Tally the lines below that contain the word "what", then give the tally and nothing more.

────────

(* ===== verification/ClientTypes.v ===== *)
(** * The elements of a running page are well typed

    React passes the props of an element on as untyped objects, and each component's
    generated [Props] asserts the type of what it gets; an element whose class and props do
    not fit would panic when it is rendered.  [well_typed] says that the component elements
    in an element fit; what [Outer] and [Chooser] render is well typed in every run. *)

From S2P Require Import Prelude GoLib React Mount Elements Gopher Rand Client ClientState ClientRender Runtime.

(** The [Props] method of the component of type [t], at instance [l]. *)
Definition component_Props (t : rtype) (l : loc) : CM client_props :=
  if bool_decide (t = preview_type) then p ← PreviewDef_Props (preview_at l); mret (PPreview p)
  else if bool_decide (t = chooser_type) then p ← ChooserDef_Props (chooser_at l); mret (PChooser p)
  else if bool_decide (t = panel_type) then p ← PanelDef_Props (panel_at l); mret (PPanel p)
  else mpanic (PanicMsg "no props").

(** An instance of [t] with the props object [v] gets its props. *)
Definition takes (t : rtype) (v : jsval) : Prop :=
  ∀ (w : cworld) l o, heap (w_js w) !! l = Some o → obj_get o reactCompProps = v →
  ∃ p, component_Props t l w = Ok (p, w).

(** The class of every component element is that of a component which takes its props. *)
Definition well_typed (j : js) (e : Element) : Prop :=
  Forall (λ '(c, v), ∃ t, classes j !! c = Some t ∧ takes t v) (class_elems e).

Lemma has_props_comp (j : js) l p o :
  heap j !! l = Some o → obj_get o reactCompProps = JObject [(nestedProps, JProps p)] → has_props j l p.
Proof. intros Ho Hp. exists o, [(nestedProps, JProps p)]. done. Qed.

(** The type of component whose props these are. *)
Definition props_type (p : client_props) : rtype :=
  match p with PPreview _ => preview_type | PChooser _ => chooser_type | PPanel _ => panel_type end.

Lemma accepts_props_type p : takes (props_type p) (JObject [(nestedProps, JProps p)]).
Proof.
  intros w l o Ho Hp. exists p. pose proof (has_props_comp _ _ _ _ Ho Hp) as H.
  destruct p as [p|p|p]; unfold component_Props; simpl.
  - assert (PreviewDef_Props (preview_at l) w = Ok (p, w)) as Hr
      by (unfold PreviewDef_Props; by mstep (Props_has_props _ _ _ H)). by mstep Hr.
  - by mstep (Chooser_Props_run _ _ _ H).
  - assert (PanelDef_Props (panel_at l) w = Ok (p, w)) as Hr
      by (unfold PanelDef_Props; by mstep (Props_has_props _ _ _ H)). by mstep Hr.
Qed.

Lemma comp_elem_fits j c p :
  classes_wf j → compMap j !! props_type p = Some c →
  well_typed j (comp_elem c p).
Proof.
  intros Hwf Hc. constructor; [|constructor]. exists (props_type p).
  split; [by apply Hwf|apply accepts_props_type].
Qed.

Lemma well_typed_Tag j t props kids :
  well_typed j (Elem (Tag t) props kids) ↔ Forall (well_typed j) kids.
Proof.
  unfold well_typed. rewrite class_elems_Tag. induction kids as [|e es IH]; simpl.
  - by split.
  - rewrite list.Forall_app, IH. by rewrite list.Forall_cons.
Qed.

Lemma panel_elems_typed j c ch props n g i cats :
  classes_wf j → (cats ≠ [] → compMap j !! panel_type = Some c) →
  Forall (well_typed j) (panel_elems c ch props n g i cats).
Proof.
  intros Hwf Hc. apply list.Forall_forall. intros e He.
  apply list_elem_of_lookup in He as [k Hk]. unfold panel_elems in Hk. rewrite list_lookup_imap in Hk.
  destruct (cats !! k) as [cat|] eqn:Hcat; [|done]. injection Hk as <-.
  apply comp_elem_fits; [done|]. apply Hc. by intros ->.
Qed.

(** The props object of an element for the props [p]. *)
Definition props_obj (p : client_props) : jsval := JObject [(nestedProps, JProps p)].

Lemma panel_elems_classes c ch props n g cats i :
  concat (map class_elems (panel_elems c ch props n g i cats)) =
  imap (λ k p, (c, props_obj (PPanel (panel_props ch props n g (i + k) p)))) cats.
Proof.
  unfold panel_elems. revert i. induction cats as [|cat cats IH]; intros i; [done|].
  rewrite !imap_cons. simpl. f_equal. erewrite imap_ext; [rewrite (IH (S i))|].
  - apply imap_ext. intros k x _. simpl. by rewrite Nat.add_succ_r.
  - intros k x _. simpl. by rewrite Nat.add_succ_r.
Qed.

Lemma chooser_view_typed j ch divs footer :
  Forall (well_typed j) divs → well_typed j footer → well_typed j (chooser_view ch divs footer).
Proof.
  intros Hd Hf. unfold chooser_view, El.Div, El.Button, El.Br, createElement, icon.
  rewrite well_typed_Tag. repeat constructor; try exact Hf.
  by rewrite well_typed_Tag.
Qed.

Lemma chooser_view_elems ch divs footer :
  class_elems (chooser_view ch divs footer) = concat (map class_elems divs) ++ class_elems footer.
Proof.
  unfold chooser_view. unfold El.Div at 1, createElement at 1. rewrite class_elems_Tag.
  cbn [map concat]. unfold El.Div at 1, createElement at 1. rewrite class_elems_Tag.
  simpl. by rewrite !app_nil_r.
Qed.

Section Typed.
Context (NewSource : Z → nat → Z) (now : Z) (fuel : nat).
Context (HTMLElem : string → res Element).
Hypothesis Hsource : source_ok NewSource.
Hypothesis Hfuel : fuel_enough NewSource fuel hackCategories.

(** C8: typing.  In every run, what [Outer] and then [Chooser] render is well typed, where
    the footer of the page has no components of its own: each component element has the
    class of a component whose [Props] takes the props of the element, so no type
    assertion of the generated code fails on them.  The component elements are exactly a
    preview of the gopher on show and a chooser for it, and, in the chooser, for each
    category in order one panel with that category, its index, the part of the gopher that
    it chooses and whether it is the open one. *)
Theorem client_well_typed L w footer :
  reachable NewSource now fuel HTMLElem L w →
  HTMLElem footer_html = Ok footer → class_elems footer = [] →
  ∃ os g n, Running hackCategories hackConfig w L os g n ∧
  let props := MkChooserProps (current os) (config os) (outer_at (l_outer L)) in
  ∃ e1 w1 e2 w2 c1 c2 c,
    OuterDef_Render HTMLElem (outer_at (l_outer L)) w = Ok (e1, w1) ∧
    ChooserDef_Render HTMLElem (chooser_at (l_chooser L)) w1 = Ok (e2, w2) ∧
    well_typed (w_js w1) e1 ∧ well_typed (w_js w2) e2 ∧
    class_elems e1 =
      [(c1, props_obj (PPreview (MkPreviewProps (current os)))); (c2, props_obj (PChooser props))] ∧
    classes (w_js w1) !! c1 = Some preview_type ∧ classes (w_js w1) !! c2 = Some chooser_type ∧
    class_elems e2 =
      imap (λ i p, (c, props_obj (PPanel (panel_props (chooser_at (l_chooser L)) props n g i p))))
        (Categories hackConfig) ∧
    classes (w_js w2) !! c = Some panel_type.
Proof.
  intros Hr Hf Hcf. destruct (reachable_running NewSource now fuel HTMLElem Hsource Hfuel L w Hr)
    as (os & g & n & HR). exists os, g, n. split; [exact HR|].
  destruct HR as [[Ho Hch _ _ [Hcfg _] Hg _ Hok] Hprops Hwf]. intros props.
  destruct (Outer_Render_class HTMLElem w _ _ os Hwf Ho)
    as (c1 & c2 & w1 & Hr1 & [Hwf1 Hh1 _ _ _ He1] & Hc1 & Hc2).
  destruct (Chooser_Render_class HTMLElem w1 (l_chooser L) (l_chooser_st L) n props hackConfig g footer)
    as (c & w2 & Hr2 & [Hwf2 _ _ _ _ _] & Hc); rewrite ?He1; try done.
  - by eapply inst_heap.
  - by eapply has_props_heap.
  - by rewrite (gopher_ok_length _ _ _ Hok).
  - do 4 eexists. exists c1, c2, c. split; [exact Hr1|]. split; [exact Hr2|]. split_and!.
    + apply well_typed_Tag. constructor; [by apply comp_elem_fits|].
      constructor; [by apply comp_elem_fits|constructor].
    + apply chooser_view_typed; [by apply panel_elems_typed|].
      unfold well_typed. rewrite Hcf. constructor.
    + done.
    + by apply Hwf1.
    + by apply Hwf1.
    + rewrite chooser_view_elems, Hcf, app_nil_r. apply panel_elems_classes.
    + by apply Hwf2, Hc.
Qed.
End Typed.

────────

Answer to this problem: 3